Start of Data for this task

(* ===== verification/Reference.v ===== *)
(** Concrete instances of the interfaces of [Externals], with their laws:
    base16, SHA-256 (FIPS 180-4), the transaction wire format and a stand-in
    for address parsing.  The theorems of the development hold for every
    instance; the witnesses evaluate them on these. *)
From S2P Require Export ValidatorFacts.
From Stdlib Require Import Strings.Ascii.

(** ** Base16 *)
Definition ref_hex_chars (b : list byte) : list ascii :=
  concat (map (fun x => hex_chars 2 (b2z x)) b).
Fixpoint ref_unhex (l : list ascii) : option (list byte) :=
  match l with
  | [] => Some []
  | a :: b :: l =>
      match to_digit16 a, to_digit16 b, ref_unhex l with
      | Some x, Some y, Some r => Some (z2b (x * 16 + y) :: r)
      | _, _, _ => None
      end
  | _ => None
  end.
Lemma ref_unhex_length n l b :
  (length l <= n)%nat -> ref_unhex l = Some b -> length l = (2 * length b)%nat.
Proof.
  revert l b; induction n as [|n IH]; intros [|x [|y l]] b Hn Hb; cbn in Hn, Hb; try lia; try done.
  1,2: by injection Hb as <-.
  destruct (to_digit16 x); [|done]. destruct (to_digit16 y); [|done].
  destruct (ref_unhex l) as [r|] eqn:E; [|done]. injection Hb as <-.
  apply IH in E; [|lia]. cbn. lia.
Qed.
#[export] Instance ref_hex : HexLib := {
  hex_encode b := String.string_of_list_ascii (ref_hex_chars b);
  hex_decode s := ref_unhex (String.list_ascii_of_string s);
}.
#[export] Instance ref_hex_laws : HexLaws.
Proof.
  split.
  - intros b. cbn. rewrite list_of_string_of_list. unfold ref_hex_chars.
    induction b as [|x b IH]; [done|]. cbn [map concat].
    set (tl := concat _) in *. clearbody tl. cbn [hex_chars app ref_unhex].
    pose proof (b2z_range x) as Hx. pose proof (Z.div_mod (b2z x) 16).
    pose proof (Z.mod_pos_bound (b2z x) 16). pose proof (Z.mod_pos_bound (b2z x / 16) 16).
    rewrite !to_digit16_hex_digit by lia. rewrite IH.
    rewrite (Z.mod_small (b2z x / 16)).
    2: { split; [apply Z.div_pos; lia | apply Z.div_lt_upper_bound; lia]. }
    replace (b2z x / 16 * 16 + b2z x mod 16) with (b2z x) by lia. by rewrite z2b_b2z.
  - intros b. cbn [hex_encode ref_hex]. rewrite to_of_list. unfold ref_hex_chars.
    induction b as [|x b IH]; [done|]. cbn [map concat hex_chars app forallb]. unfold is_ascii_hexdigit in *.
    pose proof (b2z_range x). rewrite !to_digit16_hex_digit by (apply Z.mod_pos_bound; lia). done.
  - intros s b. cbn. rewrite <- (String.string_of_list_ascii_of_string s) at 2.
    generalize (String.list_ascii_of_string s) as l. intros l.
    assert (String.length (String.string_of_list_ascii l) = length l) as ->.
    { induction l; cbn; congruence. }
    by apply (ref_unhex_length (length l)).
Qed.

(** ** SHA-256 *)
(** The constants as FIPS 180-4 defines them: the first 32 bits of the
    fractional parts of the cube roots (round constants) and square roots
    (initial state) of the first primes. *)
Definition first_primes (n : nat) : list Z :=
  take n (List.filter
    (fun p => forallb (fun d => (p <=? d) || negb (p mod d =? 0)) (map Z.of_nat (seq 2 16)))
    (map Z.of_nat (seq 2 320))).
Fixpoint cube_root (bits : nat) (x acc : Z) : Z :=
  match bits with
  | O => acc
  | S b =>
      let t := acc + 2 ^ Z.of_nat b in
      cube_root b x (if t * t * t <=? x then t else acc)
  end.
Definition sha_k : list Z :=
  Eval vm_compute in map (fun p => wrap 32 (cube_root 36 (p * 2 ^ 96) 0)) (first_primes 64).
Definition sha_init : list Z :=
  Eval vm_compute in map (fun p => wrap 32 (Z.sqrt (p * 2 ^ 64))) (first_primes 8).

Definition rotr (n x : Z) : Z :=
  Z.lor (Z.shiftr x n) (wrap 32 (Z.shiftl x (32 - n))).
Definition sigma (a b c x : Z) : Z := Z.lxor (Z.lxor (rotr a x) (rotr b x)) (Z.shiftr x c).
Definition bsigma (a b c x : Z) : Z := Z.lxor (Z.lxor (rotr a x) (rotr b x)) (rotr c x).
Definition nth0 (l : list Z) (i : nat) : Z := nth i l 0.

(** The message schedule, newest word first. *)
Fixpoint sha_extend (n : nat) (w : list Z) : list Z :=
  match n with
  | O => w
  | S n =>
      sha_extend n (wrap 32 (sigma 17 19 10 (nth0 w 1) + nth0 w 6 + sigma 7 18 3 (nth0 w 14) + nth0 w 15)
                      :: w)
  end.
Definition sha_round (st : list Z) (kw : Z * Z) : list Z :=
  match st with
  | [a; b; c; d; e; f; g; h] =>
      let ch := Z.lxor (Z.land e f) (Z.land (not32 e) g) in
      let maj := Z.lxor (Z.lxor (Z.land a b) (Z.land a c)) (Z.land b c) in
      let t1 := h + bsigma 6 11 25 e + ch + fst kw + snd kw in
      let t2 := bsigma 2 13 22 a + maj in
      [wrap 32 (t1 + t2); a; b; c; wrap 32 (d + t1); e; f; g]
  | _ => st
  end.
Definition sha_block (st : list Z) (block : list byte) : list Z :=
  let w := rev (sha_extend 48 (rev (map be2z (chunks 4 block)))) in
  map (fun p => wrap 32 (fst p + snd p)) (combine st (fold_left sha_round (combine sha_k w) st)).
Definition sha_pad (m : list byte) : list byte :=
  let l := length m in
  m ++ [x80] ++ replicate (Z.to_nat ((55 - Z.of_nat l) mod 64)) x00 ++ be_bytes 8 (8 * Z.of_nat l).
(** Eight output words, four bytes each. *)
Definition sha_output (st : list Z) : list byte :=
  concat (map (fun i => be_bytes 4 (nth0 st i)) (seq 0 8)).
#[export] Instance ref_sha256 : Sha256Lib := fun m =>
  sha_output (fold_left sha_block (chunks 64 (sha_pad m)) sha_init).
#[export] Instance ref_sha256_laws : Sha256Laws.
Proof. intros m. unfold sha256_digest, ref_sha256, sha_output. by rewrite !length_concat. Qed.

Example sha256_abc :
  hex_encode (sha256_digest (str_bytes "abc")) =
  "ba7816bf8f01cfea414140de5dae2223b00361a396177a9cb410ff61f20015ad".
Proof. vm_compute. reflexivity. Qed.

(** ** Transactions and addresses

    An address stands for the script of its own bytes. *)
Definition ref_is_address (s : string) : bool := String.prefix "bc1" s || String.prefix "bcrt1" s.
#[export] Instance ref_bitcoin : BitcoinLib := {
  serialize_tx := wire_tx;
  address_script_pubkey s := if ref_is_address s then Some (str_bytes s) else None;
  address_is_valid_for s n :=
    ref_is_address s &&
    match n with
    | Bitcoin => String.prefix "bc1" s
    | Regtest => String.prefix "bcrt1" s
    | _ => false
    end;
}.
#[export] Instance ref_bitcoin_laws : BitcoinLaws.
Proof.
  split; [done|]. intros s n. cbn. intros H. apply andb_true_iff in H as [-> _]. eauto.
Qed.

End of Data for this task

Work item
Where a line of the data above includes "Require", copy that line.

Task output
From S2P Require Export ValidatorFacts.
From Stdlib Require Import Strings.Ascii.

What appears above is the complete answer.